# Problem requirements
Please copy out every line in the entries that includes the word "application".
──────────────────────────────
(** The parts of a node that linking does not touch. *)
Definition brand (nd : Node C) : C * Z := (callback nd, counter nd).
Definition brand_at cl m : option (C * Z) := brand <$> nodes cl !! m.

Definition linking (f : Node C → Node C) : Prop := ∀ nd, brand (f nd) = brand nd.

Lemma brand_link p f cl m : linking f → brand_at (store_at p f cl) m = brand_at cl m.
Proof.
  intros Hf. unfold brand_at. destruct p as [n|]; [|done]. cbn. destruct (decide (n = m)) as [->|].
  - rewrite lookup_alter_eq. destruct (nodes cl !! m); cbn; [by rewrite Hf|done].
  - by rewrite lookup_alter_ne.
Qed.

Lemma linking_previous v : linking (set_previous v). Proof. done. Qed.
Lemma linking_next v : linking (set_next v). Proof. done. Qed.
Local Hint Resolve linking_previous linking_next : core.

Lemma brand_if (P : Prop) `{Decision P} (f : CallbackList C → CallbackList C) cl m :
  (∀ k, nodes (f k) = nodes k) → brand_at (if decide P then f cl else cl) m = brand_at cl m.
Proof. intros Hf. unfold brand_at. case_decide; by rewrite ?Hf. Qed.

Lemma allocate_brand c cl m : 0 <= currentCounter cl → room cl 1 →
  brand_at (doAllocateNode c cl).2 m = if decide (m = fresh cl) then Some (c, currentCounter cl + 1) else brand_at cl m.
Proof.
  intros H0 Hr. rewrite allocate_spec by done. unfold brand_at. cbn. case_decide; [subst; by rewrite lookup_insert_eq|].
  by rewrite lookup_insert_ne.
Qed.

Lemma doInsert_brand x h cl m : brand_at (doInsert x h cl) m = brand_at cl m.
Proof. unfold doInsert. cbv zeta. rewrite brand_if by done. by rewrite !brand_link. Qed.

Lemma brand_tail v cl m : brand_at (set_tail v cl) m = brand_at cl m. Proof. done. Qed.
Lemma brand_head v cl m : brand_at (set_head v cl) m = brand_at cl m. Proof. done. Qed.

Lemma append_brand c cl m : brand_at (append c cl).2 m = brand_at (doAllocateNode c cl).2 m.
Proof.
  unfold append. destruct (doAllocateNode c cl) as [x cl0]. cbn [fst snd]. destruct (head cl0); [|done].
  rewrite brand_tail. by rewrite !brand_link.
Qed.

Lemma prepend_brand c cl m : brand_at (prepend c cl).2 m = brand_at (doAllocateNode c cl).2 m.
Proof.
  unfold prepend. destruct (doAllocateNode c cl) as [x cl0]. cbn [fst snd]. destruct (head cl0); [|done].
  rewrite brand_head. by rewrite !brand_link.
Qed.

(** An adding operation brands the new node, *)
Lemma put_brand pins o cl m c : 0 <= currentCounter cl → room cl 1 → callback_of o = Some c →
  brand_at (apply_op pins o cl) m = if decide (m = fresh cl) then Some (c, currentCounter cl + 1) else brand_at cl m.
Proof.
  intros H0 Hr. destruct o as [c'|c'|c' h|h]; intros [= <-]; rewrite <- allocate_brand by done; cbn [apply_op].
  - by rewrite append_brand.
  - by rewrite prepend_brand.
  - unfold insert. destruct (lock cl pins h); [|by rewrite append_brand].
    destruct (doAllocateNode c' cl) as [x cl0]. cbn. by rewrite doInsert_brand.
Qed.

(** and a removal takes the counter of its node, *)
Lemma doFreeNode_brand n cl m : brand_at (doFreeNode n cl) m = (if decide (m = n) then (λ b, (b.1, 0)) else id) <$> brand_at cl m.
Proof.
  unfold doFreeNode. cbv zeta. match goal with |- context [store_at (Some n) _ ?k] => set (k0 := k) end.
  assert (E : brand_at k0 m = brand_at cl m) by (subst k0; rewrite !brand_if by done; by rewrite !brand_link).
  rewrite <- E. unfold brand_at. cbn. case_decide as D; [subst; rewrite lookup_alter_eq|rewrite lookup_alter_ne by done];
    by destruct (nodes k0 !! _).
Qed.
──────────────────────────────
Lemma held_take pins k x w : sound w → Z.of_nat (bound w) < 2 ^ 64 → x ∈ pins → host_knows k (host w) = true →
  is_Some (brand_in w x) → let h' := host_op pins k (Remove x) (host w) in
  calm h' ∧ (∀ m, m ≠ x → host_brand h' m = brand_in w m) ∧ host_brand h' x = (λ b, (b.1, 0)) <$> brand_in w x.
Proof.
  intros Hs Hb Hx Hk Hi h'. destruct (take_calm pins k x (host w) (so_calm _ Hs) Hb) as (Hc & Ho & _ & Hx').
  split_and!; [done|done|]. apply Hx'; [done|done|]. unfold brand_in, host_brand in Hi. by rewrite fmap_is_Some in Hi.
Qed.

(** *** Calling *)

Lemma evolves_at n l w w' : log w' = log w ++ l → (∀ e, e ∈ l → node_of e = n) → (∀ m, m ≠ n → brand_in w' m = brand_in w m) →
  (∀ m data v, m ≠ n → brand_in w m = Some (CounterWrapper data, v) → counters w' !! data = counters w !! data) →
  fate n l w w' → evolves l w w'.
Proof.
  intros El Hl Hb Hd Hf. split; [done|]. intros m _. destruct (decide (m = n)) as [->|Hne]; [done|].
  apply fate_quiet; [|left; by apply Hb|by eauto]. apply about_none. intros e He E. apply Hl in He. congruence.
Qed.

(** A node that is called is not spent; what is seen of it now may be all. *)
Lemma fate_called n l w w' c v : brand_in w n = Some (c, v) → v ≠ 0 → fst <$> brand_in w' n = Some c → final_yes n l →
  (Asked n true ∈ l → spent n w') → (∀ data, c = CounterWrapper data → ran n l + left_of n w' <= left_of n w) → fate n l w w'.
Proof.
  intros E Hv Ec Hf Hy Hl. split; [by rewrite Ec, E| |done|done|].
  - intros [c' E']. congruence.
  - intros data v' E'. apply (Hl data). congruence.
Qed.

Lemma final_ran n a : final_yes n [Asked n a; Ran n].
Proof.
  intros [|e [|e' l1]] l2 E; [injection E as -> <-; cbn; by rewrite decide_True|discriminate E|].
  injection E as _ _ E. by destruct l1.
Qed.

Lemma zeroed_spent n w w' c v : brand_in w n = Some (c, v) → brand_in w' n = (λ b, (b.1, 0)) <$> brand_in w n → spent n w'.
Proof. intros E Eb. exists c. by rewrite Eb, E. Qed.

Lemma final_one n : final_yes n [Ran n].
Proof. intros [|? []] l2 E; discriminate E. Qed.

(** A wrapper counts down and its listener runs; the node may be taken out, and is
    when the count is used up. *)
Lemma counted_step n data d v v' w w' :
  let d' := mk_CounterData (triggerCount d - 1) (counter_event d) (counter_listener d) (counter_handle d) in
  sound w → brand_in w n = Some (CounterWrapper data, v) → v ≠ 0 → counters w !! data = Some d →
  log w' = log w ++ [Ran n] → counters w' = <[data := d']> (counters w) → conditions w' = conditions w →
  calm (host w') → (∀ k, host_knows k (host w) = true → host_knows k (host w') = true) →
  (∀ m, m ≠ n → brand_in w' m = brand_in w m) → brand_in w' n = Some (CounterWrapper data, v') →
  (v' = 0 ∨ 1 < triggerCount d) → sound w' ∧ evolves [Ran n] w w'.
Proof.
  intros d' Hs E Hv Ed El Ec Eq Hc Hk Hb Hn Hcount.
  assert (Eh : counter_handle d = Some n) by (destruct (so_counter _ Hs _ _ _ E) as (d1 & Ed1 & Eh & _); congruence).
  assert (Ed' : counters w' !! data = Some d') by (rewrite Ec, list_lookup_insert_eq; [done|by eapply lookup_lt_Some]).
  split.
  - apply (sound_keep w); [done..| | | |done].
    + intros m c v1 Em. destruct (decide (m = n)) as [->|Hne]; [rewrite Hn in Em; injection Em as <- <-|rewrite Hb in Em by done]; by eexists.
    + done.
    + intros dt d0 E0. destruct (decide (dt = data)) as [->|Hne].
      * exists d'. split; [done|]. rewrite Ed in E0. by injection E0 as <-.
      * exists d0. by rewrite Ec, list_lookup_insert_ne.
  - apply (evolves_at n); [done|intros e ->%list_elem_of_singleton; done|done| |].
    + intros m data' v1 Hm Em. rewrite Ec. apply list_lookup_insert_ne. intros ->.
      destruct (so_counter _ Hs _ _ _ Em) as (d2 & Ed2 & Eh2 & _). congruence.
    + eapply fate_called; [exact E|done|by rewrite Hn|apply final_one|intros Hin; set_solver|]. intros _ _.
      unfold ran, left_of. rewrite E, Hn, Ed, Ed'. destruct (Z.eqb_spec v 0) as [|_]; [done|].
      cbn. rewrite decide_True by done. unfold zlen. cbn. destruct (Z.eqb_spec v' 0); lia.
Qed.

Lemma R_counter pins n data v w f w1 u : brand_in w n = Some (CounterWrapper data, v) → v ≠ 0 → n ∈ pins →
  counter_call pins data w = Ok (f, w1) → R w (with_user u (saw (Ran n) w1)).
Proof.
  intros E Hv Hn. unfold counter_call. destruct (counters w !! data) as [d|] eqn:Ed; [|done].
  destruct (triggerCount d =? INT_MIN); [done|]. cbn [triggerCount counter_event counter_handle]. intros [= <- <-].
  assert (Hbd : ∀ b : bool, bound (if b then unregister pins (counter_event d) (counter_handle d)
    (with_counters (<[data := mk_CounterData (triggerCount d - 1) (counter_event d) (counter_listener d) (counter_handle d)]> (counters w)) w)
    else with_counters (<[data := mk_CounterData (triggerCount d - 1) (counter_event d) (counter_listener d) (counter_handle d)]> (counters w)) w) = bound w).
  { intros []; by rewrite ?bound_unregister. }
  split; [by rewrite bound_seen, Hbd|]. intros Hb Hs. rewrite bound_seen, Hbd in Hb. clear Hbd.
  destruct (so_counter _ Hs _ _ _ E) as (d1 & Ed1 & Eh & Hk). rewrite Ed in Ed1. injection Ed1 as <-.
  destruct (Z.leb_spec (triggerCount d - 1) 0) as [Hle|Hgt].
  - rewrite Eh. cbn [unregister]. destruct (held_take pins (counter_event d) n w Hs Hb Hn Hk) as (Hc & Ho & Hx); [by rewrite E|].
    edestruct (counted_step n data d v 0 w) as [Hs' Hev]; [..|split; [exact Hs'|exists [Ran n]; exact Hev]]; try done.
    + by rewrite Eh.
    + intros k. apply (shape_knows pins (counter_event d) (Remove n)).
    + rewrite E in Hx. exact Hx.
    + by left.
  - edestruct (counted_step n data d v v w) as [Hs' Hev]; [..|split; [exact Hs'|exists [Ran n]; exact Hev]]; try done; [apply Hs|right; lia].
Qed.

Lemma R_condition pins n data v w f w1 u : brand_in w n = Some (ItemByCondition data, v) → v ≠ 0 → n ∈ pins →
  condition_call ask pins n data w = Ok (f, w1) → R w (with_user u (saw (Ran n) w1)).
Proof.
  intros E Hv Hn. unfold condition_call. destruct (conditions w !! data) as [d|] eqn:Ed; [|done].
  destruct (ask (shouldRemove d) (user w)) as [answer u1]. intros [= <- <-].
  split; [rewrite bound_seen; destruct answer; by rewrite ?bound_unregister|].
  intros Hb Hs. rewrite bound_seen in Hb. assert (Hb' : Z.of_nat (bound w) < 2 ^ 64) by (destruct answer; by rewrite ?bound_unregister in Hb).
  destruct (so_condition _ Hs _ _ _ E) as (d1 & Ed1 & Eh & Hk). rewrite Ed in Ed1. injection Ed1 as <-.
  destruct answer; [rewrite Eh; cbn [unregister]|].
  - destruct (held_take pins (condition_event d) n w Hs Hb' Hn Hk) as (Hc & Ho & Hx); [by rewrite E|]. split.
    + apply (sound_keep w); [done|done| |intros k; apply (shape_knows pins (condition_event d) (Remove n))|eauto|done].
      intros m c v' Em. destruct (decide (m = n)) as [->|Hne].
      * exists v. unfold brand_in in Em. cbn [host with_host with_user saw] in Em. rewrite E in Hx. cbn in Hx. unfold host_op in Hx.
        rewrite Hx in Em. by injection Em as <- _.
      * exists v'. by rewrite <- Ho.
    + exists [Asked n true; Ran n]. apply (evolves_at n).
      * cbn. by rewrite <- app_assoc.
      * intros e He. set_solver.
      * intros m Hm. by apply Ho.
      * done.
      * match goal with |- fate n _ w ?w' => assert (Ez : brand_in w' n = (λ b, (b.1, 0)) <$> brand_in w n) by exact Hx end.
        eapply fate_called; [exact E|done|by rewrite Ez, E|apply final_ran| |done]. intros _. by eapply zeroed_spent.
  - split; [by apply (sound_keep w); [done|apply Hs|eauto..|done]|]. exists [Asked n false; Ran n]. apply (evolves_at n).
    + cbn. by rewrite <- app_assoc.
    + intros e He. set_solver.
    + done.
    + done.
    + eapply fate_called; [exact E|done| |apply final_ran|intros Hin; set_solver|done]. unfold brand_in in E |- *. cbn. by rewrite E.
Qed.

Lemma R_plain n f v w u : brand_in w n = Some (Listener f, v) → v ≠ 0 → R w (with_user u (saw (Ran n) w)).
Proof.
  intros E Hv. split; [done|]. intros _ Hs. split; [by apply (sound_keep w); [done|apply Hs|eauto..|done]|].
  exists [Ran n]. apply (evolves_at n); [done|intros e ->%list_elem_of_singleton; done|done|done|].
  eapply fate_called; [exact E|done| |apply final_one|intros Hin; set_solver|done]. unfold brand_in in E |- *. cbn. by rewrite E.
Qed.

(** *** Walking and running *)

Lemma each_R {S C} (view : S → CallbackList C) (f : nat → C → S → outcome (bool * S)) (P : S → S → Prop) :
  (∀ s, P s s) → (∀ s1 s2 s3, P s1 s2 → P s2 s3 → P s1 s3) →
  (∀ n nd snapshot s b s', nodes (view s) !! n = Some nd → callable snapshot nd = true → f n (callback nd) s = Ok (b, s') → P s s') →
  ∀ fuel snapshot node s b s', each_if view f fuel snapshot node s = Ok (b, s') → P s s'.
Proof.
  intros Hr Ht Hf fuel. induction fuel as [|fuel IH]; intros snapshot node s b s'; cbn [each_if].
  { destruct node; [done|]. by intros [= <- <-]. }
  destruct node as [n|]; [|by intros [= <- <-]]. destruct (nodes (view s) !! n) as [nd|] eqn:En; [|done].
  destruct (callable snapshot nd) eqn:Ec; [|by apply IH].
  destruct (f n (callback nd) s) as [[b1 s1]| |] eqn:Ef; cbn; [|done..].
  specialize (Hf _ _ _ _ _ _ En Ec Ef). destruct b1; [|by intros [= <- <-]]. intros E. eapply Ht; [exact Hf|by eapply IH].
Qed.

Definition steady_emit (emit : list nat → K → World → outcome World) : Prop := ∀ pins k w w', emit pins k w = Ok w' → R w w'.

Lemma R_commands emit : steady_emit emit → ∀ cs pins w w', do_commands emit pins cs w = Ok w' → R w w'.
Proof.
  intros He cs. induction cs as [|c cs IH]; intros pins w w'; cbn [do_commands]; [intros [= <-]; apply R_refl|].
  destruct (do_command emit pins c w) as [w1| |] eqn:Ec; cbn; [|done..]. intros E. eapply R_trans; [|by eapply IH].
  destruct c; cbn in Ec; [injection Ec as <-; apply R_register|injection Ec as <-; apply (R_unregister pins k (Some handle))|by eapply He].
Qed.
──────────────────────────────
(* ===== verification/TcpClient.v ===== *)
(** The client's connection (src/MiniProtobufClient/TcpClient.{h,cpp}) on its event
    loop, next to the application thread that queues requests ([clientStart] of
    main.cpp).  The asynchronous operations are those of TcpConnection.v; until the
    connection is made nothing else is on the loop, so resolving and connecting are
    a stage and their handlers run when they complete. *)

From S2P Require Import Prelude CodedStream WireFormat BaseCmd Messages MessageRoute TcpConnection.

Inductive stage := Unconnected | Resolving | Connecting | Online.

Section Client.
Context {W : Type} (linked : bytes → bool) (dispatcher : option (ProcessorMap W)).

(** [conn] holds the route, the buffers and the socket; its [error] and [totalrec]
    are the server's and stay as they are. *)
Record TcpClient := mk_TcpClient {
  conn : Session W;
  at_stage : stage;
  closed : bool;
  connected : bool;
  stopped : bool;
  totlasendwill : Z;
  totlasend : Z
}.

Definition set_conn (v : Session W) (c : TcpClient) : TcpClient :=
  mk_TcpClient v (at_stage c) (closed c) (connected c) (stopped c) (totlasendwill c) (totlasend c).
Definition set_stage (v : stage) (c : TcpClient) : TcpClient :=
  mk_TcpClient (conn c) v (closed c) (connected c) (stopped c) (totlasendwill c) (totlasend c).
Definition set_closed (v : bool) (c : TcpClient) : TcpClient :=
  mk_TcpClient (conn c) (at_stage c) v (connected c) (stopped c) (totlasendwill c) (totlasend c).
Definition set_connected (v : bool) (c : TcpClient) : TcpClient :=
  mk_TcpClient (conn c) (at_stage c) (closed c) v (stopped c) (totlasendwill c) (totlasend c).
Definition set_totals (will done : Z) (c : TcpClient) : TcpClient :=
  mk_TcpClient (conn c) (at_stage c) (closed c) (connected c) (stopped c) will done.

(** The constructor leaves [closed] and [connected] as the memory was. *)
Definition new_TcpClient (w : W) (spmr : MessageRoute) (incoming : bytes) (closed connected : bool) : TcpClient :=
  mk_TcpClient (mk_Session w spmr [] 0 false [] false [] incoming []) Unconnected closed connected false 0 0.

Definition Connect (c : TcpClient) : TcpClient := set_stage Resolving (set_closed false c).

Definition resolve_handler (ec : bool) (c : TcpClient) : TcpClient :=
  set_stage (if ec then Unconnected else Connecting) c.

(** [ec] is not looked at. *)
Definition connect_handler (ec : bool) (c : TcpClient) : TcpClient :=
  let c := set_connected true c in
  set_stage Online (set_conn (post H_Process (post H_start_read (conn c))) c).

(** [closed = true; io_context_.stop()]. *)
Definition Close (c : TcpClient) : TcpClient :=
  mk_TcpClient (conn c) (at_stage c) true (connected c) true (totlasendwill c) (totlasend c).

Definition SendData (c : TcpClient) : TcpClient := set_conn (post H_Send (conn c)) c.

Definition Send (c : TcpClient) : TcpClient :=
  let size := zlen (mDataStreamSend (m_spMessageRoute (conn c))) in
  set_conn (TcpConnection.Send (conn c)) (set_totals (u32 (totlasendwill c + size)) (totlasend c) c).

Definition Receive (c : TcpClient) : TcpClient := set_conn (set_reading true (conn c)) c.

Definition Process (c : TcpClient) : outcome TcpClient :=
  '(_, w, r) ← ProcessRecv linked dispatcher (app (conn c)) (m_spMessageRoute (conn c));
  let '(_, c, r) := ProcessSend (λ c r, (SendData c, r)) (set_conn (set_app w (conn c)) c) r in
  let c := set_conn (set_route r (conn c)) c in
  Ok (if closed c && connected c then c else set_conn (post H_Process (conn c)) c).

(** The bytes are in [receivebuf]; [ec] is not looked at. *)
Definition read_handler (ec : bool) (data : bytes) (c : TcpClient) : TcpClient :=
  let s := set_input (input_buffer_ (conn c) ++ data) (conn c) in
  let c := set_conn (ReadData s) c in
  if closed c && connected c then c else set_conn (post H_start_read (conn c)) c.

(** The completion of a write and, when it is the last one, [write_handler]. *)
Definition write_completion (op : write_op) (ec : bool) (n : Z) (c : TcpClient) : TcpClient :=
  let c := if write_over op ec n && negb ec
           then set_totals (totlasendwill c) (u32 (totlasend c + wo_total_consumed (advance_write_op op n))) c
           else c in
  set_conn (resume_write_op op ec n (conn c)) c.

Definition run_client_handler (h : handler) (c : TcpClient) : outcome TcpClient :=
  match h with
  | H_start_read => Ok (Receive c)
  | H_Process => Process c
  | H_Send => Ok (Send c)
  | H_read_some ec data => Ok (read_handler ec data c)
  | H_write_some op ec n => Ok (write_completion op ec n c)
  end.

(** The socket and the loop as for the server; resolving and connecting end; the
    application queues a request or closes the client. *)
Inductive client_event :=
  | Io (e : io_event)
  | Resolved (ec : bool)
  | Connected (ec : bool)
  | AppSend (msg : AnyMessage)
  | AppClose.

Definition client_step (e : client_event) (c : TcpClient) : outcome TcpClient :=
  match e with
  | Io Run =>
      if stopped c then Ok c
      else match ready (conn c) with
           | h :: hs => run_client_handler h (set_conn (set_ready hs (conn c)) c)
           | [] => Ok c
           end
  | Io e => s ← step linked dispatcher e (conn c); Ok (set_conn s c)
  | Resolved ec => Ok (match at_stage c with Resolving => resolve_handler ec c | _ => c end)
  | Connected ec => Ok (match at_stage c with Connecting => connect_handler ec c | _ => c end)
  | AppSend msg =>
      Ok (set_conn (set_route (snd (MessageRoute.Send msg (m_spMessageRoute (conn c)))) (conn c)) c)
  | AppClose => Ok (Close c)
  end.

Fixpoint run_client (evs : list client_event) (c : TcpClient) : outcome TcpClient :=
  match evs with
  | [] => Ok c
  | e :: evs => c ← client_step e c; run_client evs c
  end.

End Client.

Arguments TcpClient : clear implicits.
──────────────────────────────
# Task solution
    loop, next to the application thread that queues requests ([clientStart] of
    application queues a request or closes the client. *)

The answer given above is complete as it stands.